• WORK INSTRUCTIONS: Below are the records; copy exactly the stretch from the line containing "(** The write" through the line containing "let scope := scope_label", both ends included, and nothing else.

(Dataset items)

(** The counters only grow, each is at least the next, and the last counts the runners that fit. *)
Lemma tally_fold e j loads l : (forall r, r ∈ l -> in_scope r (jb_workspace j) = true) ->
  let c := foldl (count_step semver_valid semver_compare e j loads) (Counts 0 0 0 0 0 0) l in
  0 <= ct_capacity c <= ct_version c /\ ct_version c <= ct_feature c <= ct_label c /\
  ct_label c <= ct_connected c <= ct_enabled c /\
  (0 < ct_capacity c <-> exists r, r ∈ l /\ fits j loads (connected e) r = true) /\
  (0 < ct_version c <-> exists r, r ∈ l /\ elig r j (connected e (rn_id r)) = true).
Proof.
  induction l as [|x l IH] using rev_ind; intros Hsc; simpl.
  { split_and!; try lia; split; try lia; intros (r & Hr & _); by inversion Hr. }
  rewrite foldl_snoc, count_step_tally. destruct IH as (H1 & H2 & H3 & Hcap & Hver); [intros r Hr; apply Hsc; set_solver|].
  set (c := foldl _ _ l) in *. cbn zeta. unfold tally. cbn [ct_enabled ct_connected ct_label ct_feature ct_version ct_capacity].
  assert (Hx : elig x j (connected e (rn_id x)) =
    (rn_enabled x && negb (rn_cordoned x)) && connected e (rn_id x) && labels_satisfy (rn_labels x) (jb_labels j) &&
    labels_satisfy (rn_features x) (jb_features j) &&
    version_at_least semver_valid semver_compare (rn_version x) (jb_min_version j)).
  { unfold eligible. rewrite Hsc by set_solver. destruct (rn_enabled x), (rn_cordoned x), (connected e (rn_id x)); done. }
  assert (Hex : forall p : runner -> bool, (exists r, r ∈ l ++ [x] /\ p r = true) <-> (exists r, r ∈ l /\ p r = true) \/ p x = true).
  { intros p. split.
    - intros (r & Hr & Hp). apply elem_of_app in Hr as [Hr|Hr]; [left; eauto|].
      apply list_elem_of_singleton in Hr as ->. by right.
    - intros [(r & Hr & Hp)|Hp]; [exists r|exists x]; split; (done || set_solver). }
  rewrite !Hex, <- Hcap, <- Hver. unfold fits at 1. rewrite Hx. clear Hx Hex Hcap Hver Hsc. clearbody c.
  set (p1 := rn_enabled x && negb (rn_cordoned x)). set (p2 := p1 && connected e (rn_id x)).
  set (p3 := p2 && labels_satisfy (rn_labels x) (jb_labels j)).
  set (p4 := p3 && labels_satisfy (rn_features x) (jb_features j)).
  set (p5 := p4 && version_at_least semver_valid semver_compare (rn_version x) (jb_min_version j)).
  set (p6 := p5 && (load_of loads x <? rn_concurrency x)).
  pose proof (b2z_and p1 (connected e (rn_id x))) as B2. pose proof (b2z_and p2 (labels_satisfy (rn_labels x) (jb_labels j))) as B3.
  pose proof (b2z_and p3 (labels_satisfy (rn_features x) (jb_features j))) as B4.
  pose proof (b2z_and p4 (version_at_least semver_valid semver_compare (rn_version x) (jb_min_version j))) as B5.
  pose proof (b2z_and p5 (load_of loads x <? rn_concurrency x)) as B6.
  fold p2 p3 p4 p5 p6 in B2, B3, B4, B5, B6. split; [lia|]. split; [lia|]. split; [lia|].
  split; apply b2z_grows; lia.
Qed.
End Facts.

(** ** Leases over time *)

Inductive lease_op :=
| OpLease (id runner : N) (k : lease_kind) (run : N) (step : option N) (deadline now : instant)
| OpRelease (k : lease_kind) (run : N)
| OpSweep (now : instant).

Definition lease_step (ls : list runner_lease) (o : lease_op) : list runner_lease :=
  match o with
  | OpLease id rn k run step deadline now =>
      match lease ls id rn k run step deadline now with Ok ls' => ls' | Err _ => ls end
  | OpRelease k run => release_run ls k run
  | OpSweep now => (sweep_expired_leases ls now).1
  end.

(** An operation that ends the lease [l]: its release, or a sweep after its deadline *)
Definition ends (l : runner_lease) (o : lease_op) : bool :=
  match o with
  | OpLease _ _ _ _ _ _ _ => false
  | OpRelease k run => bool_decide (ls_kind l = k) && (ls_run l =? run)%N
  | OpSweep now => ls_expires l <? now
  end.

Definition holders (k : lease_kind) (run : N) (ls : list runner_lease) : list runner_lease := List.filter (holds_job k run) ls.

(** Ending leases only removes holders. *)
Lemma holders_map k run (p : runner_lease -> bool) st ls : st <> LeaseActive ->
  (length (holders k run ((fun l => if p l then with_lease_status st l else l) <$> ls)) <= length (holders k run ls))%nat.
Proof.
  intros Hst. induction ls as [|l ls IH]; [done|]. unfold holders in *. rewrite fmap_cons. simpl.
  destruct (p l).
  - assert (holds_job k run (with_lease_status st l) = false) as ->.
    { unfold holds_job. simpl. rewrite (bool_decide_eq_false_2 (st = LeaseActive)) by done. by rewrite andb_false_r. }
    destruct (holds_job k run l); simpl; lia.
  - destruct (holds_job k run l); simpl; lia.
Qed.

Lemma lease_step_holders k run ls o : (length (holders k run ls) <= 1)%nat -> (length (holders k run (lease_step ls o)) <= 1)%nat.
Proof.
  intros Hle. destruct o as [id rn k' run' step deadline t|k' run'|t]; simpl.
  - unfold lease. destruct (existsb (holds_job k' run') ls) eqn:He; [done|]. unfold holders. simpl.
    fold (holders k run ls). destruct (holds_job k run _) eqn:Hh; [|done].
    unfold holds_job in Hh. simpl in Hh. go_inv. repeat match goal with H : (_ =? _)%N = true |- _ => apply N.eqb_eq in H end. subst. simpl.
    assert (holders k run ls = []) as ->; [|simpl; lia]. unfold holders.
    rewrite existsb_elem_false in He. clear Hle. induction ls as [|l ls IH]; [done|]. simpl.
    rewrite He by left. apply IH. intros x Hx. apply He. by right.
  - etrans; [|exact Hle]. by apply holders_map.
  - etrans; [|exact Hle]. by apply holders_map.
Qed.

Lemma lease_step_keeps l ls o : ls_status l = LeaseActive -> l ∈ ls -> ends l o = false -> l ∈ lease_step ls o.
Proof.
  intros Hact Hl He. destruct o as [id rn k run step deadline t|k run|t]; simpl in *.
  - unfold lease. destruct (existsb _ ls); [done|by right].
  - apply list_elem_of_fmap. exists l. split; [|done]. unfold holds_job. by rewrite He.
  - apply list_elem_of_fmap. exists l. split; [|done]. unfold overdue. by rewrite He, andb_false_r.
Qed.

Lemma lease_run_keeps l ops ls : ls_status l = LeaseActive -> l ∈ ls -> Forall (fun o => ends l o = false) ops ->
  l ∈ foldl lease_step ls ops.
Proof.
  intros Hact Hl Hops. revert ls Hl. induction Hops as [|o ops He _ IH]; intros ls Hl; [done|].
  simpl. apply IH. by apply lease_step_keeps.
Qed.

(** * Claims *)

(** The runner a job gets is enabled, not cordoned, connected, carries the
    labels, the features and the version the job asks for, and has fewer active leases than its
    concurrency; it is the workspace's own, or a shared one that the workspace's plan includes and
    offers; and no other such runner is preferred to it (own before shared, then the lower load, then
    the lower id). No runner is found exactly when none fits. *)
Lemma select_runner_best (semver_valid : string -> bool) (semver_compare : string -> string -> Z)
    (e : runner_env) (j : job) (leases : list runner_lease) :
  re_leases e = Some leases -> NoDup (rn_id <$> re_runners e) ->
  let fit r := r ∈ re_runners e /\ lent e (jb_workspace j) r /\
    eligible semver_valid semver_compare r j (connected e (rn_id r)) = true /\
    Z.of_nat (length (active_of leases (rn_id r))) < rn_concurrency r in
  let load r := Z.of_nat (length (active_of leases (rn_id r))) in
  match select_runner semver_valid semver_compare e j with
  | Ok r => fit r /\ forall r', fit r' -> r' = r \/ outranks r (load r) (Some (r', load r')) = true
  | Err ErrNoRunner => forall r, ~ fit r
  | Err ErrRunnerDB => re_list_fails e = true \/ re_count_fails e = true
  end.
Proof.
  intros Hl Hnd fit load. unfold select_runner. destruct (schedulable e (jb_workspace j)) as [l|er] eqn:Hs.
  2: { unfold schedulable, list_schedulable in Hs. destruct (re_list_fails e); [simplify_eq; by left|].
       destruct (negb _); [done|]. by destruct (effective_platform_runners _ _ _). }
  simpl. unfold active_counts. rewrite Hl. destruct (re_count_fails e); [by right|]. simpl.
  set (loads := active_counts_by_runner leases). pose proof (schedulable_spec e _ l Hs) as Hin.
  assert (Hload : forall r, load_of loads r = load r) by (intros r; apply active_count).
  assert (Hfit : forall r, fit r <-> r ∈ l /\ fits semver_valid semver_compare j loads (connected e) r = true).
  { intros r. unfold fits. rewrite Hload, andb_true_iff, Z.ltb_lt, Hin. unfold fit, load. tauto. }
  pose proof (pick_fold semver_valid semver_compare j loads (connected e) l) as Hp. unfold pick.
  destruct (foldl _ None l) as [[b lb]|]; simpl.
  - destruct Hp as (Hb & Hfb & -> & Hbest). split; [by apply Hfit|]. intros r' Hr'.
    pose proof (proj1 (Hfit r') Hr') as [Hr'l Hr'f]. pose proof (Hbest r' Hr'l Hr'f) as Hno. rewrite !Hload in Hno.
    destruct (outranks b (load b) (Some (r', load r'))) eqn:Ho; [by right|left].
    apply (NoDup_fmap_elem rn_id (re_runners e)); [done|apply Hr'|by apply Hin|]. by apply (outranks_total _ _ _ _ Hno Ho).
  - intros r Hr. apply Hfit in Hr as [Hr Hf]. by rewrite Hp in Hf.
Qed.

(** When the queries answer and the runners of the platform are
    shared ones, the reason given to a waiting job is empty exactly when a runner would be selected,
    and says that all runners are busy exactly when some runner could take the job but for its
    concurrency, and none is free. *)
Lemma availability_reason_complete (semver_valid : string -> bool) (semver_compare : string -> string -> Z)
    (e : runner_env) (j : job) :
  (forall r, r ∈ re_runners e -> rn_workspace r = None -> rn_scope r = scope_shared) ->
  re_list_fails e = false -> re_count_fails e = false ->
  let reason := availability_reason semver_valid semver_compare e j in
  let selected := select_runner semver_valid semver_compare e j in
  (reason = Available <-> is_ok selected = true) /\
  (reason = AllBusy <-> is_ok selected = false /\
     exists r, r ∈ re_runners e /\ lent e (jb_workspace j) r /\
       eligible semver_valid semver_compare r j (connected e (rn_id r)) = true).
Proof.
  intros Hwf Hlf Hcf reason selected.
  destruct (schedulable e (jb_workspace j)) as [l|er] eqn:Hs.
  2: { unfold schedulable, list_schedulable in Hs. rewrite Hlf in Hs.
       destruct (negb _); [done|]. by destruct (effective_platform_runners _ _ _). }
  pose proof (schedulable_spec e _ l Hs) as Hin.
  assert (Hcounts : exists loads, active_counts e = Ok loads).
  { unfold active_counts. rewrite Hcf. destruct (re_leases e); eauto. }
  destruct Hcounts as [loads Hloads].
  assert (Hsel : is_ok selected = true <-> exists r, r ∈ l /\ fits semver_valid semver_compare j loads (connected e) r = true).
  { unfold selected, select_runner. rewrite Hs. simpl. rewrite Hloads. simpl. unfold pick.
    pose proof (pick_fold semver_valid semver_compare j loads (connected e) l) as Hp.
    destruct (foldl _ None l) as [[b lb]|]; simpl.
    - split; [intros _; exists b; tauto|done].
    - split; [done|]. intros (r & Hr & Hf). by rewrite Hp in Hf. }
  assert (Hscope : forall r, r ∈ l -> in_scope r (jb_workspace j) = true).
  { intros r Hr. apply Hin in Hr as [Hr Hlent]. unfold in_scope. unfold lent in Hlent.
    destruct (rn_workspace r) eqn:Hw; [by apply N.eqb_eq|]. apply String.eqb_eq. by apply Hwf. }
  assert (Helig : (exists r, r ∈ re_runners e /\ lent e (jb_workspace j) r /\
       eligible semver_valid semver_compare r j (connected e (rn_id r)) = true) <->
     exists r, r ∈ l /\ eligible semver_valid semver_compare r j (connected e (rn_id r)) = true).
  { split; intros (r & Hr); exists r; [rewrite Hin; tauto|]. destruct Hr as [Hr He]. apply Hin in Hr. tauto. }
  rewrite Helig, <- not_true_iff_false, Hsel. clear Helig Hsel selected.
  pose proof (tally_fold semver_valid semver_compare e j loads l Hscope) as Ht.
  unfold reason, availability_reason. rewrite Hs. destruct l as [|x l'].
  - unfold list_schedulable. rewrite Hlf.
    assert (Hno : forall p : runner -> Prop, ~ exists r, r ∈ @nil runner /\ p r) by (intros p (r & Hr & _); by inversion Hr).
    destruct (List.filter _ _); [|destruct (negb _)]; split; split; try done; try (intros Hx; by apply Hno in Hx);
      intros [_ Hx]; by apply Hno in Hx.
  - rewrite Hloads. set (c := foldl _ _ (x :: l')) in *. destruct Ht as (H1 & H2 & H3 & Hcap & Hver).
    rewrite <- Hcap, <- Hver.
    destruct (Z.eqb_spec (ct_enabled c) 0); [split; split; (done || lia)|].
    destruct (Z.eqb_spec (ct_connected c) 0); [split; split; (done || lia)|].
    destruct (Z.eqb_spec (ct_label c) 0); [split; split; (done || lia)|].
    destruct (Z.eqb_spec (ct_feature c) 0); [split; split; (done || lia)|].
    destruct (Z.eqb_spec (ct_version c) 0); [split; split; (done || lia)|].
    destruct (Z.eqb_spec (ct_capacity c) 0); split; split; (done || lia).
Qed.
Lemma restricted_container_confined_witness :
  let s := Security "1000" true ["NET_RAW"] [] [] false true in
  security_of (wired demo_env) (demo_secured 7 [] []) (RunJob (SecuredJob "busybox" "1000")) = Ok s
  /\ "NET_RAW" ∈ hc_cap_drop (apply_container_security s).
Proof.
  split; [by vm_compute|].
  apply (restricted_container_confined demo_env (demo_secured 7 [] []) (RunJob (SecuredJob "busybox" "1000"))
    (Security "1000" true ["NET_RAW"] [] [] false true)); [cbn; unfold max_int64; lia|by vm_compute|by vm_compute].
Defined.

(** The write gate grants an exempt template application the root user; its containers then never start. *)
Lemma exempt_root_never_starts :
  let app := SecuredApp 7 true "0" [] [] [] false false "nginx" in
  valid_run_as_user demo_env 7 "0" true = Ok "0" /\ deploy_security (wired demo_env) app = Err (ErrRunAsUserForbidden "0").
Proof. split; by vm_compute. Qed.
(** [repo.Save]: a row without an id is inserted, its version defaulting to 1; another is replaced. *)
Definition store_policy (p : policy) (now : instant) (st : sec_state) : policy * sec_state :=
  if (pl_id p =? 0)%N then
    let p := Policy (fresh_id (ss_rows st)) (pl_kind p) (pl_scope p) (pl_scope_id p) (pl_mode p) (pl_exceptions p)
               (pl_spec p) (if pl_version p =? 0 then 1 else pl_version p) (pl_updated_by p) now in
    (p, SecState (ss_rows st ++ [p]) (ss_cache st) (ss_events st))
  else
    let p := Policy (pl_id p) (pl_kind p) (pl_scope p) (pl_scope_id p) (pl_mode p) (pl_exceptions p)
               (pl_spec p) (pl_version p) (pl_updated_by p) now in
    (p, SecState ((fun q => if (pl_id q =? pl_id p)%N then p else q) <$> ss_rows st) (ss_cache st) (ss_events st)).

Definition change_event (actor : N) (p : policy) (op : string) : security_event :=
  let scope := scope_label (pl_scope p) (pl_scope_id p) in
  SecurityEvent kind_policy op decision_change (Some actor) None (pl_kind p) (Some (pl_id p)) scope
    (pl_kind p +:+ " policy " +:+ op +:+ " at " +:+ scope +:+ " (mode " +:+ pl_mode p +:+ ")").
Section Service.
Context {P : Type} `{PortPolicy P} (e : port_env).

(** [inspectNode], [livePublishedPorts], [nodeContainers] *)
Definition inspect_node (server : N) : gmap string string * bool :=
  match pe_docker e server with Some conts => (published_ports conts, true) | None => (∅, false) end.
Definition live_published_ports (server : N) : gmap string string := (inspect_node server).1.
Definition node_containers (server : N) : list container := default [] (pe_docker e server).

Definition is_privileged (ws : N) : bool :=
  match pe_workspaces e with Some find => default false (find ws) | None => false end.

Definition host_port_allowed (port lo hi : Z) (privileged : bool) : bool :=
  if (port <? 1) || (max_host_port <? port) then false
  else if privileged then true else (lo <=? port) && (port <=? hi).

(** The scan of [FindFreeHostPort] over a run of ports: [Some None] is a free one that was not found. *)
Fixpoint first_free (free : Z -> result port_err bool) (ports : list Z) : result port_err (option Z) :=
  match ports with
  | [] => Ok None
  | p :: ports => let? ok := free p in if ok then Ok (Some p) else first_free free ports
  end.

Definition port_free (bs : list port_binding) (server : N) (proto : string) (p : Z) : result port_err bool :=
  match live_published_ports server !! port_key p proto with
  | Some _ => Ok false
  | None => if pe_fails e QInUse then Err ErrPortDB else Ok (negb (host_port_in_use server p proto 0 bs))
  end.

(** [FindFreeHostPort]: 0 when the window is full *)
Definition find_free_host_port (bs : list port_binding) (server : N) (proto : string) (preferred : Z) : result port_err Z :=
  let proto := norm_proto proto in
  let start := if (preferred <? pe_min e) || (pe_max e <? preferred) then pe_min e else preferred in
  let free := port_free bs server proto in
  let? up := first_free free (seqZ start (pe_max e - start + 1)) in
  match up with
  | Some p => Ok p
  | None => let? low := first_free free (seqZ (pe_min e) (start - pe_min e)) in Ok (default 0 low)
  end.
(** * Claims *)

(** An application that passes validation either builds or pulls; its ports are real
    ones; replicas, placement constraints and update settings belong to services, which have no devices and at
    most a hundred replicas; no capability is both added and dropped, and all are of the allow-lists; each mount
    is absolute, names one source, a key that cannot leave the mount and a mode without setuid; no mount lies
    inside a mounted volume; and every key called secret is one of the environment. *)
Lemma accepted_application (a : application_spec) : validate_application a = Ok tt -> application_ok a.
Proof.
  unfold validate_application. intros H. accepted H. split.
  - destruct (ap_source a); [apply rbind_tt in Hc2 as [Hc2%refuse_ok%negb_false_iff _]|apply refuse_ok in Hc2]; by rewrite Hc2.
  - intros p Hp. rewrite check_each_ok in Hc4. specialize (Hc4 p Hp). unfold validate_port in Hc4. accepted Hc4. go_inv. lia.
  - by apply validate_runtime_ok.
  - by apply validate_runtime_ok.
  - by apply validate_runtime_ok.
  - by apply validate_security_ok.
  - intros m Hm. rewrite check_each_ok in Hc12. by apply validate_mount_ok, Hc12.
  - intros v m Hv Hm Hvol Hout. unfold validate_mount_overlap in Hc13. rewrite check_each_ok in Hc13. specialize (Hc13 v Hv).
    apply refuse_ok in Hc13. assert (Hvm : missing (mn_volume v) = false) by by apply String.eqb_neq. rewrite Hvm in Hc13. cbn in Hc13.
    rewrite existsb_elem_false in Hc13. apply nested_in_spec; [by apply Hc13|done].
  - intros k Hk. rewrite check_each_ok in Hc14. specialize (Hc14 k Hk). apply refuse_ok, negb_false_iff in Hc14.
    by destruct (ap_env a !! k).
Qed.

(** Every file of a config that passes validation is named by a relative path none of
    whose segments is empty or a step up; no file is over 256 KiB, nor the config over 512 KiB, and its mode has
    permission bits alone. *)
Lemma config_files_confined (c : config_spec) : validate_config c = Ok tt ->
  (forall k v, cf_data c !! k = Some v -> confined k /\ Z.of_nat (String.length v) <= 256 * 1024)
  /\ data_bytes (cf_data c) <= 512 * 1024 /\ cf_data c <> ∅ /\ plain_mode (cf_mode c).
Proof.
  unfold validate_config. intros H. apply rbind_tt in H as [Hn%refuse_ok H]. apply rbind_tt in H as [He H].
  apply rbind_tt in H as [Ht%refuse_ok H]. apply rbind_tt in H as [Hm H]. go_inv. split_and!; [|done|done|by apply validate_file_mode_ok].
  intros k v Hk. rewrite check_each_ok in He. specialize (He (k, v)). rewrite elem_of_map_to_list in He. specialize (He Hk).
  apply rbind_tt in He as [Hkey Hl%refuse_ok]. split; [by apply validate_config_key_ok|]. by go_inv.
Qed.

(** C39 [loaded_set_sound]: a set that loads holds the resources of the manifests with their defaults, in their
    order, one per kind and name, each of a known kind and accepted; every volume, config and stack an
    application names and every application a route targets is in the set; and no name is both a secret and a
    sealed secret. *)
Theorem loaded_set_sound (cron_ok : string -> bool) (rs : list resource) (s : resource_set) :
  load cron_ok rs = Ok s ->
  set_ok s /\ rl_list s = normalize <$> rs
  /\ (forall r, r ∈ rl_list s -> validate cron_ok r = Ok tt /\ r_kind r ∈ known_kinds)
  /\ (forall r a m, r ∈ rl_list s -> r_spec r = SApplication a -> m ∈ ap_mounts a -> exists t, t ∈ rl_list s
        /\ key t = if missing (mn_config m) then key_of kind_volume (mn_volume m) else key_of kind_config (mn_config m))
  /\ (forall r a, r ∈ rl_list s -> r_spec r = SApplication a -> ap_stack a <> "" -> exists t, t ∈ rl_list s /\ key t = key_of kind_stack (ap_stack a))
  /\ (forall r ro, r ∈ rl_list s -> r_spec r = SRoute ro -> exists t, t ∈ rl_list s /\ key t = key_of kind_application (ro_app ro))
  /\ (forall r, r ∈ rl_list s -> r_kind r = kind_sealed_secret -> forall t, t ∈ rl_list s -> key t <> key_of kind_secret (r_name r)).
Proof.
  intros (Hok & El & Hv & Hr)%load_ok. split_and!; [done|done| | | | |].
  - intros r Hin. split; [by apply Hv|]. by eapply validate_known, Hv.
  - intros r a m Hin Es Hm. specialize (Hr r Hin). unfold validate_reference in Hr. rewrite Es in Hr. accepted Hr.
    rewrite check_each_ok in Hc0. specialize (Hc0 m Hm). apply refuse_ok, negb_false_iff in Hc0. unfold mount_known in Hc0.
    destruct (missing (mn_config m)); by apply has_spec.
  - intros r a Hin Es Hst. specialize (Hr r Hin). unfold validate_reference in Hr. rewrite Es in Hr. accepted Hr.
    assert (Hm : missing (ap_stack a) = false) by by apply String.eqb_neq. rewrite Hm in Hr. by apply negb_false_iff, has_spec in Hr.
  - intros r ro Hin Es. specialize (Hr r Hin). unfold validate_reference in Hr. rewrite Es in Hr. accepted Hr.
    by apply negb_false_iff, has_spec in Hr.
  - intros r Hin Ek t Ht E. specialize (Hr r Hin). unfold validate_reference in Hr. accepted Hr. rewrite Ek in Hc. cbn in Hc.
    assert (Hh : has s kind_secret (r_name r) = true) by (apply has_spec; eauto). by rewrite Hh in Hc.
Qed.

• WRITTEN ANSWER:
(** The write gate grants an exempt template application the root user; its containers then never start. *)
Lemma exempt_root_never_starts :
  let app := SecuredApp 7 true "0" [] [] [] false false "nginx" in
  valid_run_as_user demo_env 7 "0" true = Ok "0" /\ deploy_security (wired demo_env) app = Err (ErrRunAsUserForbidden "0").
Proof. split; by vm_compute. Qed.
(** [repo.Save]: a row without an id is inserted, its version defaulting to 1; another is replaced. *)
Definition store_policy (p : policy) (now : instant) (st : sec_state) : policy * sec_state :=
  if (pl_id p =? 0)%N then
    let p := Policy (fresh_id (ss_rows st)) (pl_kind p) (pl_scope p) (pl_scope_id p) (pl_mode p) (pl_exceptions p)
               (pl_spec p) (if pl_version p =? 0 then 1 else pl_version p) (pl_updated_by p) now in
    (p, SecState (ss_rows st ++ [p]) (ss_cache st) (ss_events st))
  else
    let p := Policy (pl_id p) (pl_kind p) (pl_scope p) (pl_scope_id p) (pl_mode p) (pl_exceptions p)
               (pl_spec p) (pl_version p) (pl_updated_by p) now in
    (p, SecState ((fun q => if (pl_id q =? pl_id p)%N then p else q) <$> ss_rows st) (ss_cache st) (ss_events st)).

Definition change_event (actor : N) (p : policy) (op : string) : security_event :=
  let scope := scope_label (pl_scope p) (pl_scope_id p) in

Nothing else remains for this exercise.